**To do**
Word for word, return the lines from the start of the entries below through the line that has "intros q. unfold".

(Saved data entries)
Lemma release_cleanup_refines id db db' : release_storage_cleanup id db = Ok db' -> refines db db'.
Proof.
  unfold release_storage_cleanup. destruct (t_storage_cleanup db !! id) as [c|] eqn:Hk;
    [|by intros [= <-]]. intros Hrun Ha.
  pose proof Ha as [[Ho Hc] _]. destruct (Hc _ _ Hk) as [Hsize _]. simpl in Hsize.
  apply adjust_inv in Hrun as (sp&m&Hp&Hm&Hge&Hfit&->). simpl in *.
  rewrite (counter _ _ _ _ Ha Hp Hm) in *.
  assert (forall q, used q (with_storage_pools (insert (sc_pool_id c)
      (set_allocated (used (sc_pool_id c) db + - sc_size_bytes c) sp))
      (with_storage_cleanup (delete id) db))
    = used q db - cleanup_bytes q c) as U.
  { intros q. unfold used. simpl. rewrite (sum_of_delete _ (t_storage_cleanup db) _ c) by done. lia. }
  eapply (refines_post _ _ (sc_pool_id c) sp); [done|done|done|done| | | |].
  - left. lia.
  - rewrite U, cleanup_bytes_same. lia.
  - intros q Hq. rewrite U, cleanup_bytes_other by done. lia.
  - split; simpl.
    + eapply map_Forall_impl; [exact Ho|]. intros k x (?&?&?). split_and!; [done|done|by apply pools_some].
    + apply map_Forall_delete. eapply map_Forall_impl; [exact Hc|].
      intros k x (?&?). split; [done|by apply pools_some].
Qed.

**Answer for the task**
Lemma release_cleanup_refines id db db' : release_storage_cleanup id db = Ok db' -> refines db db'.
Proof.
  unfold release_storage_cleanup. destruct (t_storage_cleanup db !! id) as [c|] eqn:Hk;
    [|by intros [= <-]]. intros Hrun Ha.
  pose proof Ha as [[Ho Hc] _]. destruct (Hc _ _ Hk) as [Hsize _]. simpl in Hsize.
  apply adjust_inv in Hrun as (sp&m&Hp&Hm&Hge&Hfit&->). simpl in *.
  rewrite (counter _ _ _ _ Ha Hp Hm) in *.
  assert (forall q, used q (with_storage_pools (insert (sc_pool_id c)
      (set_allocated (used (sc_pool_id c) db + - sc_size_bytes c) sp))
      (with_storage_cleanup (delete id) db))
    = used q db - cleanup_bytes q c) as U.
  { intros q. unfold used. simpl. rewrite (sum_of_delete _ (t_storage_cleanup db) _ c) by done. lia. }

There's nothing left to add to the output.